第10話桜の誤解
そこに立っているのは桜だった。
しかし三玖さんが気づいている様子はなく、そのまま弁解を図ろうとしたが桜は走って逆方向へ行ってしまった。
追いかけようにも三玖さんを置いていくわけにもいかず、とりあえずは三玖さんを家まで送ることにした。
「今日はありがとうね颯くん」
「いえいえ、とても楽しかったですよ」
「夏休みもう一回くらいどこかに遊びにいかない?」
少し桜のことが気がかりではあったがとても魅力的な提案だったので快諾した。
別れの挨拶を告げて帰宅した。
家に帰り自分の部屋に入る。そしてそのままスマホのメッセージを開き桜に電話をかけた。
せめて、出でくれるとは思っていたもののまるで雰囲気がない。鬱陶しいと思われるかもしれないが折れる訳にはいかず三回目ででやっと出てくれた。
『なんですか』
普段の桜からは考えられないほど冷たくトゲトゲしい感じだ。
「今日、どうして走っていっちゃったのか聞きたくて......」
『べつに、なんでもないですよ』
「なんでもないって感じじゃあなかったし」
『すいません、今日は話したくないので切ります。おやすみなさい』
そう言うと桜は電話を切ってしまった。
俺じゃ全然原因が分からないし、どうも出来ないので真理愛を頼ることにした。
『真理愛ちょっといいかな?』
五分ほどすると真理愛から返信が返ってきた。
『どうしたの?』
『今日夏祭りの帰りに桜と会ったんだけど逃げられちゃって、それから電話をしてもまともに取りあってくれないんだ』
『ちなみに誰かと行った?』
モデル業をしていることは璃久以外には伝えていないのでバイト先の先輩と誤魔化した。
『それって女の人?』
『まあ、そうだけど』
『彼女?』
『いや、違うよ』
『なら大丈夫。とりあえず頑張ってみるね』
「ありがとう、また今度お礼でもするよ」
そう言ってメッセージのアプリ閉じると急に睡魔が襲って来て倒れるように眠りに着いてしまった。
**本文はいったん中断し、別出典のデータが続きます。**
(** * Slope Finder: the result pipeline and the search controller of [App]

    A shallow embedding of the client-side logic of the Slope Finder
    front end: the filter and sort pipeline ([filteredAndSortedResorts]
    with its helpers [isGoodWeather], [hasEnoughLiftsOpen], [getPistesKm]),
    the asynchronous loader [loadResorts] with the two service functions
    it awaits ([fetchResorts], [geocodeLocation]), the handlers that
    start it ([handleSearch], [handleLoadMore]) and the controls of the
    page that call them (the search button of [InputSection], the
    load-more button and the observer of [lastResortElementRef]).
    Around the list it covers the toggles of [FilterSortModal], the
    icons of [WeatherIcon], the badge, the icons and the duration text
    of [ResortCard], and the place suggestions of [InputSection] with
    [searchLocations].

    Conventions.
    - A JavaScript string is the list of its UTF-16 code units.
    - A JavaScript number is an exact rational or one of Infinity,
      -Infinity, NaN.  Arithmetic is exact: the rounding of IEEE doubles
      is not modelled, and neither is the sign of zero.
    - React state is a record; a setter is a function on that record.
      A handler runs in the closure of a render, that is with the state
      of that render, while its updates apply to the state of the
      moment.
    - An [async] function is a term of a small free monad whose nodes are
      the state updates, the console and alert outputs and the awaited
      HTTP exchanges; the awaited answer is supplied by the environment,
      in any order.
    - The page is rendered after every event; what happens between an
      update and the render that follows it is not modelled. *)

From Stdlib Require Import ZArith QArith Qround Lqa List Bool Lia Ascii String.
From stdpp Require Import base option list gmap sorting.
Import ListNotations.

Local Open Scope N_scope.

(** ** Strings *)

Module Js.

Definition jsstring : Type := list N.

(** The code units of an ASCII literal. *)
Definition lit (s : string) : jsstring :=
  map N_of_ascii (list_ascii_of_string s).
#[global] Arguments lit : simpl never.

(** [\d] *)
Definition is_digit (c : N) : bool := (48 <=? c) && (c <=? 57).

(** [\s]: WhiteSpace and LineTerminator code units of ECMAScript. *)
Definition is_space (c : N) : bool :=
  (c =? 9) || (c =? 10) || (c =? 11) || (c =? 12) || (c =? 13) || (c =? 32)
  || (c =? 160) || (c =? 5760) || ((8192 <=? c) && (c <=? 8202))
  || (c =? 8232) || (c =? 8233) || (c =? 8239) || (c =? 8287)
  || (c =? 12288) || (c =? 65279).

Definition is_char (x c : N) : bool := c =? x.

Definition slash : N := 47.
Definition dot : N := 46.

(** Truthiness of a string: only the empty string is falsy. *)
Definition truthy (s : jsstring) : bool :=
  match s with [] => false | _ :: _ => true end.

Definition str_eqb (a b : jsstring) : bool := bool_decide (a = b).

(** ** Numbers *)

Inductive jsnum : Type :=
| Fin (q : Q)
| PosInf
| NegInf
| NaN.

Definition Qltb (x y : Q) : bool := negb (Qle_bool y x).

Definition num_sub (a b : jsnum) : jsnum :=
  match a, b with
  | NaN, _ | _, NaN => NaN
  | Fin x, Fin y => Fin (x - y)
  | Fin _, PosInf => NegInf
  | Fin _, NegInf => PosInf
  | PosInf, PosInf => NaN
  | PosInf, _ => PosInf
  | NegInf, NegInf => NaN
  | NegInf, _ => NegInf
  end.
翌朝起きると桜から不在着信が一件来ていた。それを見て直ぐにかけ直すと三コール程で桜は電話に出てくれた。
「もしもし?」
『もしもし、颯くん昨日はごめんね急に切ったりしちゃって』
「いや、いいんだ。もしかして何か俺がしちゃったかなって思って......」
『ううん、全然そんなことないよ。むしろ私が勝手に誤解しちゃって』
「誤解?」
『うん。あんなに綺麗な人が隣にいたし、彼女かなって思って......バイトの先輩なんでしょ?』
「ああ......まあ、そんなとこ」
『うん!じゃあこれで仲直りね!颯くんもそれでいいよね?』
「もちろん!これからも仲良くしてな」
『こちらこそ!それはそうとねえ、颯くん?』
いきなり桜の声音が変わった。昨日程ではないがかなり冷えた声だ。
『どうして彼女でもない人と腕まで組んでたのかなぁ〜?』
「まあ、それはいろいろと」
『そのいろいろを教えて欲しいんだよなぁ〜?』
あれ?桜ってこんな怖い子だったっけ......
その後、数十分説明しながら質問攻めされてしまった。まだ朝なのだが精神が削れすぎてまるで学校が終わった時のように疲れているような気がする。
『まあ、それは分かりましたよ』
何とか納得してくれたようだ。
『それはそうと私も颯くんと夏祭り行きたいな〜別のところであるしいいよね?』
時々桜から来る謎の圧力が電話越しにきている。こんな状態じゃあ断ることも出来ず、押しきられてしまった。
電話口からは『またね〜』という声が聞こえた。
何だかんだいって機嫌は直してくれたようなので良かった。
しかし、どっと押し寄せた疲れのせいでまた、眠りに着くこととなってしまった。